We have a farm innovator it has an egg turner and thermometer with humidity also. This is my 5th try. The chick that was peeping died. I cracked open the rest of the eggs this afternoon there was 4 that had developed but did not hatch. The last three days kept the temp at 100 humidity between 65 to 70 . So does anyone know why I cannot have live chicks please help I am very discouraged.
I'm so sorry to hear that. I can absolutely help you pin point what's going wrong. So here's my list of questions so we can get to the bottom of this.
1) Do you have a seperate thermometer and hygrometer that is calibrated for accuracy that you used to check the readings on the incubator? (Incubator readings are notorious for being way off)
2) where are you getting your eggs?
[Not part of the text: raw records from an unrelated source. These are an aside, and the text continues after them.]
(** [http/h2/hpack/huffman/table.rs] ENCODE_TABLE: (num-bits, bits) of each
    byte, then of EOS. *)
Definition ENCODE_TABLE : list (Z * Z) :=
  [(13, 0x1ff8); (23, 0x7fffd8); (28, 0xfffffe2); (28, 0xfffffe3);
   (28, 0xfffffe4); (28, 0xfffffe5); (28, 0xfffffe6); (28, 0xfffffe7);
   (28, 0xfffffe8); (24, 0xffffea); (30, 0x3ffffffc); (28, 0xfffffe9);
   (28, 0xfffffea); (30, 0x3ffffffd); (28, 0xfffffeb); (28, 0xfffffec);
   (28, 0xfffffed); (28, 0xfffffee); (28, 0xfffffef); (28, 0xffffff0);
   (28, 0xffffff1); (28, 0xffffff2); (30, 0x3ffffffe); (28, 0xffffff3);
   (28, 0xffffff4); (28, 0xffffff5); (28, 0xffffff6); (28, 0xffffff7);
   (28, 0xffffff8); (28, 0xffffff9); (28, 0xffffffa); (28, 0xffffffb);
   (6, 0x14); (10, 0x3f8); (10, 0x3f9); (12, 0xffa);
   (13, 0x1ff9); (6, 0x15); (8, 0xf8); (11, 0x7fa);
   (10, 0x3fa); (10, 0x3fb); (8, 0xf9); (11, 0x7fb);
   (8, 0xfa); (6, 0x16); (6, 0x17); (6, 0x18);
   (5, 0x0); (5, 0x1); (5, 0x2); (6, 0x19);
   (6, 0x1a); (6, 0x1b); (6, 0x1c); (6, 0x1d);
   (6, 0x1e); (6, 0x1f); (7, 0x5c); (8, 0xfb);
   (15, 0x7ffc); (6, 0x20); (12, 0xffb); (10, 0x3fc);
   (13, 0x1ffa); (6, 0x21); (7, 0x5d); (7, 0x5e);
   (7, 0x5f); (7, 0x60); (7, 0x61); (7, 0x62);
   (7, 0x63); (7, 0x64); (7, 0x65); (7, 0x66);
   (7, 0x67); (7, 0x68); (7, 0x69); (7, 0x6a);
   (7, 0x6b); (7, 0x6c); (7, 0x6d); (7, 0x6e);
   (7, 0x6f); (7, 0x70); (7, 0x71); (7, 0x72);
   (8, 0xfc); (7, 0x73); (8, 0xfd); (13, 0x1ffb);
   (19, 0x7fff0); (13, 0x1ffc); (14, 0x3ffc); (6, 0x22);
   (15, 0x7ffd); (5, 0x3); (6, 0x23); (5, 0x4);
   (6, 0x24); (5, 0x5); (6, 0x25); (6, 0x26);
   (6, 0x27); (5, 0x6); (7, 0x74); (7, 0x75);
   (6, 0x28); (6, 0x29); (6, 0x2a); (5, 0x7);
   (6, 0x2b); (7, 0x76); (6, 0x2c); (5, 0x8);
   (5, 0x9); (6, 0x2d); (7, 0x77); (7, 0x78);
   (7, 0x79); (7, 0x7a); (7, 0x7b); (15, 0x7ffe);
   (11, 0x7fc); (14, 0x3ffd); (13, 0x1ffd); (28, 0xffffffc);
   (20, 0xfffe6); (22, 0x3fffd2); (20, 0xfffe7); (20, 0xfffe8);
   (22, 0x3fffd3); (22, 0x3fffd4); (22, 0x3fffd5); (23, 0x7fffd9);
   (22, 0x3fffd6); (23, 0x7fffda); (23, 0x7fffdb); (23, 0x7fffdc);
   (23, 0x7fffdd); (23, 0x7fffde); (24, 0xffffeb); (23, 0x7fffdf);
   (24, 0xffffec); (24, 0xffffed); (22, 0x3fffd7); (23, 0x7fffe0);
   (24, 0xffffee); (23, 0x7fffe1); (23, 0x7fffe2); (23, 0x7fffe3);
   (23, 0x7fffe4); (21, 0x1fffdc); (22, 0x3fffd8); (23, 0x7fffe5);
   (22, 0x3fffd9); (23, 0x7fffe6); (23, 0x7fffe7); (24, 0xffffef);
   (22, 0x3fffda); (21, 0x1fffdd); (20, 0xfffe9); (22, 0x3fffdb);
   (22, 0x3fffdc); (23, 0x7fffe8); (23, 0x7fffe9); (21, 0x1fffde);
   (23, 0x7fffea); (22, 0x3fffdd); (22, 0x3fffde); (24, 0xfffff0);
   (21, 0x1fffdf); (22, 0x3fffdf); (23, 0x7fffeb); (23, 0x7fffec);
   (21, 0x1fffe0); (21, 0x1fffe1); (22, 0x3fffe0); (21, 0x1fffe2);
   (23, 0x7fffed); (22, 0x3fffe1); (23, 0x7fffee); (23, 0x7fffef);
   (20, 0xfffea); (22, 0x3fffe2); (22, 0x3fffe3); (22, 0x3fffe4);
   (23, 0x7ffff0); (22, 0x3fffe5); (22, 0x3fffe6); (23, 0x7ffff1);
   (26, 0x3ffffe0); (26, 0x3ffffe1); (20, 0xfffeb); (19, 0x7fff1);
   (22, 0x3fffe7); (23, 0x7ffff2); (22, 0x3fffe8); (25, 0x1ffffec);
   (26, 0x3ffffe2); (26, 0x3ffffe3); (26, 0x3ffffe4); (27, 0x7ffffde);
   (27, 0x7ffffdf); (26, 0x3ffffe5); (24, 0xfffff1); (25, 0x1ffffed);
   (19, 0x7fff2); (21, 0x1fffe3); (26, 0x3ffffe6); (27, 0x7ffffe0);
   (27, 0x7ffffe1); (26, 0x3ffffe7); (27, 0x7ffffe2); (24, 0xfffff2);
   (21, 0x1fffe4); (21, 0x1fffe5); (26, 0x3ffffe8); (26, 0x3ffffe9);
   (28, 0xffffffd); (27, 0x7ffffe3); (27, 0x7ffffe4); (27, 0x7ffffe5);
   (20, 0xfffec); (24, 0xfffff3); (20, 0xfffed); (21, 0x1fffe6);
   (22, 0x3fffe9); (21, 0x1fffe7); (21, 0x1fffe8); (23, 0x7ffff3);
   (22, 0x3fffea); (22, 0x3fffeb); (25, 0x1ffffee); (25, 0x1ffffef);
   (24, 0xfffff4); (24, 0xfffff5); (26, 0x3ffffea); (23, 0x7ffff4);
   (26, 0x3ffffeb); (27, 0x7ffffe6); (26, 0x3ffffec); (26, 0x3ffffed);
   (27, 0x7ffffe7); (27, 0x7ffffe8); (27, 0x7ffffe9); (27, 0x7ffffea);
   (27, 0x7ffffeb); (28, 0xffffffe); (27, 0x7ffffec); (27, 0x7ffffed);
   (27, 0x7ffffee); (27, 0x7ffffef); (27, 0x7fffff0); (26, 0x3ffffee);
   (30, 0x3fffffff)].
Are they shipped or local? What breed?
3) what were your temps and humidity for days 1-18? Your incubator is forced air?
post #5 of 7
Thread Starter 
I do not have another hygrometer but I do have another thermometer where would I get a calibrated hygrometer. I get my eggs from my own chickens I have two rooster a leghorn and a rhodisland red the ladies are some kind of pullets the first 1-18 days the temp was 100 to 102 the humidity 55 to 60 I don't think it's forced air how would I know that I sure hope you can help me
post #6 of 7
Thanks for the info! I've got a couple more questions now and then a bunch of info for you. First, a still air incubator has a heating element that heats up the incubator, it's usually somewhat uneven with hot & cold spots throughout the incubator. For a still air, temps need to be 101-102 taken at the top of the eggs. Forced air incubators have a heating element but also a fan the circulates the heat and distributes it evenly throughout the incubator. For forced air incubators the temps should be 99.5. Check and see if your incubator has a fan.
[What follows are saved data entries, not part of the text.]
(* ===== verification/HuffmanCorrect.v ===== *)
(** * Correctness of the Huffman coder

    The reference is the code table read as bit strings: [code b] is the code
    of byte [b] and [codes s] the concatenation for a string.  The facts about
    the two tables are decided by evaluation; everything else is by induction
    on the strings. *)

From S2P Require Import Prelude Bytes Huffman.

Definition code_table : list (list bool) :=
  Eval vm_compute in (fun '(nbits, c) => zbits (Z.to_nat nbits) c) <$> ENCODE_TABLE.

Definition code (b : Z) : list bool := code_table !!! Z.to_nat b.

Definition codes (s : list Z) : list bool := s ≫= code.

Definition all_bytes : list Z := seqZ 0 256.

Lemma all_bytes_spec b : is_u8 b -> b ∈ all_bytes.
Proof. intros H. apply elem_of_seqZ. unfold in_u in H. lia. Qed.

(** Decide a statement about every byte by evaluation. *)
Lemma check_bytes (f : Z -> bool) :
  forallb f all_bytes = true -> forall b, is_u8 b -> f b = true.
Proof.
  intros H b Hb. rewrite forallb_forall in H. apply H.
  apply list_elem_of_In, all_bytes_spec, Hb.
Qed.

(** ** The decoder's states are the inner nodes of the code tree

    [path q] is the bit string that leads from the root to state [q],
    recovered from the table by following its transitions from state 0. *)

Definition nibbles : list Z := seqZ 0 16.

Definition visit (paths : list (option (list bool))) (q : nat) :
    list (option (list bool)) :=
  match paths !! q, DECODE_TABLE !! q with
  | Some (Some w), Some row =>
      foldl (fun paths n =>
        match row !! Z.to_nat n with
        | Some (next, byte, flags) =>
            if Z.land flags ERROR =? ERROR then paths
            else
              let w' := w ++ zbits 4 n in
              let w'' := if Z.land flags DECODED =? DECODED
                         then drop (length (code byte)) w' else w' in
              match paths !! Z.to_nat next with
              | Some None => <[Z.to_nat next := Some w'']> paths
              | _ => paths
              end
        | None => paths
        end) paths nibbles
  | _, _ => paths
  end.

Definition visit_all (paths : list (option (list bool))) :=
  foldl visit paths (seq 0 256).

Definition path_table : list (list bool) :=
  Eval vm_compute in
    default [] <$>
      Nat.iter 8 visit_all (<[0%nat := Some []]> (replicate 256 None)).

Definition path (q : Z) : list bool := path_table !!! Z.to_nat q.

Definition ones : list bool := replicate 30 true.

Arguments ones : simpl never.
Arguments path : simpl never.
Arguments code : simpl never.

Definition bits_eqb (a b : list bool) : bool := bool_decide (a = b).

Fixpoint prefixb (a b : list bool) : bool :=
  match a, b with
  | [], _ => true
  | x :: a, y :: b => Bool.eqb x y && prefixb a b
  | _, _ => false
  end.

Lemma prefixb_spec a b : prefixb a b = true <-> exists k, b = a ++ k.
Proof.
  revert b. induction a as [|x a IH]; intros [|y b]; simpl.
  1-2: naive_solver. { split; [done | intros [? ?]; done]. }
  rewrite andb_true_iff, IH, Bool.eqb_true_iff.
  split; [intros [-> [k ->]]; by exists k | intros [k ?]; naive_solver].
Qed.

(** Two prefixes of one string are comparable. *)
Lemma prefixb_comparable a b x y :
  a ++ x = b ++ y -> prefixb a b = true \/ prefixb b a = true.
Proof.
  revert b. induction a as [|u a IH]; intros [|v b] E; simpl; eauto.
  injection E as -> E. destruct (IH _ E) as [-> | ->]; destruct v; auto.
Qed.

Arguments prefixb : simpl never.
Definition wf (s : Settings) : Prop :=
  opt_ok is_u32 (header_table_size s) /\
  opt_ok (fun v => v = 0 \/ v = 1) (enable_push s) /\
  opt_ok is_u32 (max_concurrent_streams s) /\
  opt_ok (fun v => 0 <= v < 2 ^ 31) (initial_window_size s) /\
  opt_ok (fun v => 2 ^ 14 <= v < 2 ^ 24) (max_frame_size s) /\
  opt_ok is_u32 (max_header_list_size s) /\
  (s = ack \/ settings_flags s = SettingsFlags.empty).

End Settings.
Second, you said that you have pullets. Have they been laying for a few months or are these eggs the first of what they've laid? When a pullet starts laying it is recommended to wait a couple months for the eggs to increase in size and quality before incubating them. But I've always had success with hatching young eggs but they can be a problem. It's good that you're hatching your own eggs, they are much easier then shipped eggs. And obviously they are fertile.

Third thing that I thought of from the info you gave was your humidity days 1-18. It seems high to me but the only way to know for sure if you have the right humidity is to measure your air cells. You need to monitor how the air cells are growing throughout incubation. An easy way to do this when you start hatching is by tracing the air cell with a pencil on days 7,14, & 18. This way you can easily see if they are growing enough. If the air cells don't grow big enough then the chicks can grow to large and drown in excess fluid before ever getting to pip. Air cells should look like this:

I think once we fine tune your temps and humidity you will be on the right track to have a very successful hatch. You can get every egg in that incubator to hatch!!
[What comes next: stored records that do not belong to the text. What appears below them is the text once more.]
(** The [while buf.has_remaining()] loop of [decode_int]; every round reads a
    byte, so as many rounds as there are bytes reach the exit. *)
Fixpoint decode_int_loop (fuel : nat) (bytes ret shift : Z) : SE B DecoderError Z :=
  match fuel with
  | O => throw (NeedMore_ IntegerUnderflow)
  | S fuel =>
      more ← gets has_remaining;
      if more : bool then
        b ← get_u8;
        let bytes := bytes + 1 in
        let ret := as_usize (ret + as_usize (Z.shiftl (Z.land b VARINT_MASK) shift)) in
        let shift := shift + 7 in
        if Z.land b VARINT_FLAG =? 0 then mret ret
        else if bytes =? MAX_BYTES then throw IntegerOverflow
        else decode_int_loop fuel bytes ret shift
      else throw (NeedMore_ IntegerUnderflow)
  end.

(** [http/h2/hpack/decoder.rs] decode_int *)
Definition decode_int (prefix_size : Z) : SE B DecoderError Z :=
  if (prefix_size <? 1) || (8 <? prefix_size) then throw InvalidIntegerPrefix
  else
    more ← gets has_remaining;
    if negb more then throw (NeedMore_ IntegerUnderflow)
    else
      let mask := if prefix_size =? 8 then 0xFF
                  else as_u8 (as_u8 (Z.shiftl 1 prefix_size) - 1) in
      b ← get_u8;
      let ret := Z.land b mask in
      if ret <? mask then mret ret
      else
        n ← gets remaining;
        decode_int_loop (Z.to_nat n) 1 ret 0.

(** [http/h2/hpack/decoder.rs] peek_u8 *)
Definition peek_u8 {E} : SE B E (option Z) :=
  more ← gets has_remaining;
  if more : bool then
    bytes ← gets src_bytes;
    b ← lift (index bytes 0);
    mret (Some b)
  else mret None.

End DecodeInt.

(** ** Encoding integers *)

(** [http/h2/hpack/encoder.rs] encode_int_one_byte *)
Definition encode_int_one_byte (value prefix_bits : Z) : bool :=
  value <? as_usize (Z.shiftl 1 prefix_bits) - 1.

Section EncodeInt.
Context `{BufMut B}.

Definition write {E} (f : B -> B) : SE B E () := modify f.

(** The [while value >= 128] loop of [encode_int]: a [usize] has at most ten
    groups of seven bits. *)
Fixpoint encode_int_loop (fuel : nat) (value rem : Z) : SE B EncoderError (Z * Z) :=
  match fuel with
  | O => panic
  | S fuel =>
      if 128 <=? value then
        if rem =? 0 then throw BufferOverflow
        else
          _ ← write (fun dst => put_u8 dst (Z.lor 0x80 (as_u8 value)));
          encode_int_loop fuel (Z.shiftr value 7) (rem - 1)
      else mret (value, rem)
  end.

(** [http/h2/hpack/encoder.rs] encode_int *)
Definition encode_int (value prefix_bits first_byte : Z) : SE B EncoderError () :=
  rem ← gets remaining_mut;
  if rem =? 0 then throw BufferOverflow
  else if encode_int_one_byte value prefix_bits then
    write (fun dst => put_u8 dst (Z.lor first_byte (as_u8 value)))
  else
    let low := as_usize (Z.shiftl 1 prefix_bits) - 1 in
    let value := as_usize (value - low) in
    if 0x0fffffff <? value then panic
    else
      _ ← write (fun dst => put_u8 dst (Z.lor first_byte (as_u8 low)));
      '(value, rem) ← encode_int_loop 10 value (rem - 1);
      if rem =? 0 then throw BufferOverflow
      else write (fun dst => put_u8 dst (as_u8 value)).

End EncodeInt.

(** ** The wire format of an integer *)

Fixpoint varint_fuel (fuel : nat) (n : Z) : list Z :=
  match fuel with
  | O => []
  | S fuel =>
      if n <? 128 then [n]
      else Z.lor 0x80 (n mod 256) :: varint_fuel fuel (n / 128)
  end.
Lemma varint_fuel_S fuel n :
  varint_fuel (S fuel) n =
    if n <? 128 then [n] else Z.lor 0x80 (n mod 256) :: varint_fuel fuel (n / 128).
Proof. done. Qed.
Definition varint (n : Z) : list Z := varint_fuel 10 n.

Definition int_bytes (prefix first v : Z) : list Z :=
  if v <? 2 ^ prefix - 1 then [Z.lor first v]
  else Z.lor first (2 ^ prefix - 1) :: varint (v - (2 ^ prefix - 1)).

(** The values both ends support: those whose continuation has at most four
    bytes. *)
Definition int_ok (prefix v : Z) : Prop := 0 <= v < 2 ^ prefix - 1 + 2 ^ 28.

(** A first byte that leaves the prefix bits free. *)
Definition first_ok (prefix first : Z) : Prop :=
  is_u8 first /\ Z.land first (2 ^ prefix - 1) = 0.

Lemma land_lor_low x m : Z.land (Z.lor 128 x) (Z.ones 7) = x mod 128 /\ Z.land (Z.lor 128 m) 128 <> 0.
Proof.
  split.
  - rewrite Z.land_lor_distr_l. change (Z.land 128 (Z.ones 7)) with 0.
    by rewrite Z.lor_0_l, Z.land_ones.
  - rewrite Z.land_lor_distr_l. change (Z.land 128 128) with 128.
    rewrite Z.lor_eq_0_iff. lia.
Qed.

Lemma small_byte n : 0 <= n < 128 -> Z.land n VARINT_MASK = n /\ Z.land n VARINT_FLAG = 0.
Proof.
  intros Hn. split.
  - change VARINT_MASK with (Z.ones 7). rewrite Z.land_ones by lia. by apply Z.mod_small.
  - change VARINT_FLAG with (2 ^ 7). rewrite land_top by (simpl; lia).
    by rewrite (proj2 (Z.leb_gt (2 ^ 7) n)) by lia.
Qed.

Lemma varint_fuel_enough k : forall f n, 
  0 <= n < 128 ^ Z.of_nat (S k) -> (k < f)%nat -> varint_fuel f n = varint_fuel (S k) n.
Proof.
  induction k as [|k IH]; intros [|f] n Hn Hf; try lia.
  - change (128 ^ Z.of_nat 1) with 128 in Hn. simpl.
    by rewrite (proj2 (Z.ltb_lt n 128)) by lia.
  - cbn [varint_fuel]. destruct (Z.ltb_spec n 128); [done|]. f_equal. apply (IH f); [|lia].
    rewrite Nat2Z.inj_succ, Z.pow_succ_r in Hn by lia.
    split; [apply Z.div_pos; lia | apply Z.div_lt_upper_bound; lia].
Qed.

Section DecodeProofs.
Context `{HB : Buf B}.
Implicit Types buf : B.

Lemma get_u8_cons {E} buf x l :
  src_bytes buf = x :: l ->
  get_u8 buf = (advance buf 1, Ok x : outcome E Z) /\ src_bytes (advance buf 1) = l.
Proof.
  intros Hb. unfold get_u8. rewrite Hb. split; [done|].
  rewrite advance_bytes by (rewrite Hb; simpl; lia). by rewrite Hb.
Qed.

Lemma has_remaining_cons buf x l : src_bytes buf = x :: l -> has_remaining buf = true.
Proof. intros Hb. unfold has_remaining. rewrite Hb, len_cons. pose proof (len_nonneg l). case_bools; lia || done. Qed.

(** One round of the loop on a non-empty source. *)
Lemma decode_int_loop_step fuel bytes ret shift buf x l :
  src_bytes buf = x :: l ->
  decode_int_loop (S fuel) bytes ret shift buf =
    let ret := as_usize (ret + as_usize (Z.shiftl (Z.land x VARINT_MASK) shift)) in
    let buf' := advance buf 1 in
    if Z.land x VARINT_FLAG =? 0 then (buf', Ok ret)
    else if bytes + 1 =? MAX_BYTES then (buf', Err IntegerOverflow)
    else decode_int_loop fuel (bytes + 1) ret (shift + 7) buf'.
Proof.
  intros Hb. cbn [decode_int_loop]. unfold mbind, SE_bind, gets.
  rewrite (has_remaining_cons buf x l Hb), (proj1 (get_u8_cons buf x l Hb)).
  by repeat case_match.
Qed.

Lemma decode_int_loop_varint k : forall n bytes ret shift fuel buf rest,
  0 <= n < 128 ^ Z.of_nat (S k) -> 1 <= bytes -> bytes + Z.of_nat (S k) <= MAX_BYTES ->
  shift = 7 * (bytes - 1) -> 0 <= ret -> ret + n * 2 ^ shift < 2 ^ 64 ->
  (length (src_bytes buf) <= fuel)%nat ->
  src_bytes buf = varint_fuel (S k) n ++ rest ->
  decode_int_loop fuel bytes ret shift buf =
    (advance buf (length (varint_fuel (S k) n)), Ok (ret + n * 2 ^ shift)).
Proof.
  induction k as [|k IH]; intros n bytes ret shift fuel buf rest Hn H1 H5 -> Hr H64 Hf Hb;
    cbn [varint_fuel] in *; (destruct (Z.ltb_spec n 128) as [Hlt|Hge];
    [destruct (small_byte n) as [E1 E2]; [lia|]|]).
  1,3: simpl in Hb; destruct fuel as [|fuel]; [rewrite Hb in Hf; simpl in Hf; lia|];
    rewrite (decode_int_loop_step _ _ _ _ _ _ _ Hb), E1, E2; simpl;
    rewrite Z.shiftl_mul_pow2 by lia;
    assert (0 <= n * 2 ^ (7 * (bytes - 1))) by (apply Z.mul_nonneg_nonneg; lia);
    unfold as_usize; rewrite !wrapu_id by (unfold in_u; rewrite ?wrapu_id; unfold in_u; lia);
    done.
  - change (128 ^ Z.of_nat 1) with 128 in Hn. lia.
  - simpl in Hb. destruct fuel as [|fuel]; [rewrite Hb in Hf; simpl in Hf; lia|].
    destruct (land_lor_low (n mod 256) (n mod 256)) as [E1 E2].
    change (Z.ones 7) with VARINT_MASK in E1. change 128 with VARINT_FLAG in E2 at 2.
    rewrite (decode_int_loop_step _ _ _ _ _ _ _ Hb), E1.
    rewrite (proj2 (Z.eqb_neq _ 0) E2).
    assert (bytes + 1 <> MAX_BYTES) as H5' by lia. rewrite (proj2 (Z.eqb_neq _ _) H5').
    cbv zeta. rewrite Nat2Z.inj_succ, Z.pow_succ_r in Hn by lia.
    assert (n mod 256 mod 128 = n mod 128) as -> by (Z.to_euclidean_division_equations; lia).
    assert (n = 128 * (n / 128) + n mod 128) as En by (apply Z.div_mod; lia).
    assert (2 ^ (7 * (bytes - 1) + 7) = 2 ^ (7 * (bytes - 1)) * 128) as Ep
      by (rewrite Z.pow_add_r by lia; done).
    set (P := 2 ^ (7 * (bytes - 1))) in *. assert (0 < P) by (unfold P; lia).
    pose proof (Z.mod_pos_bound n 128) as Hm. pose proof (Z.div_pos n 128) as Hd.
    assert (ret + n mod 128 * P < 2 ^ 64) as Hlow by nia.
    rewrite Z.shiftl_mul_pow2 by lia. fold P.
    unfold as_usize. rewrite !wrapu_id by (unfold in_u; rewrite ?wrapu_id; unfold in_u; nia).
    destruct (get_u8_cons (E:=()) buf _ _ Hb) as [_ Hb'].
    rewrite (IH (n / 128) (bytes + 1) _ _ fuel (advance buf 1) rest);
      [|split; [lia|apply Z.div_lt_upper_bound; lia]|lia|lia|lia|nia|rewrite Ep; nia| |done].
    + rewrite Ep. f_equal; [|f_equal; nia].
      apply advance_advance. rewrite Hb. simpl. rewrite length_app. lia.
    + rewrite Hb'. rewrite Hb in Hf. simpl in Hf. lia.
Qed.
Now here's the info for you. I'm going to give you 2 links on calibrating a thermometer and how to calibrate a hygrometer. I actually buy a really cheap dial hygrometer for reptiles online for $5. Then I calibrate it before each hatch to make sure it's accurate.
http://www.stevejenkins.com/blog/2014/06/how-to-calibrate-a-hygrometer-humidity-sensor-using-the-salt-test/
http://blog2.thermoworks.com/2010/10/making-a-proper-ice-bath/
And this article easily explains how your humidity effects your aircells/hatch:
http://letsraisechickens.weebly.com/blog/throw-away-those-incubator-manuals-understanding-and-controlling-humidity
Lastly, I highly recommend reading hatching 101 and reading all the available links. This is basically the bible of hatching and has everything you need to know to have a great hatch.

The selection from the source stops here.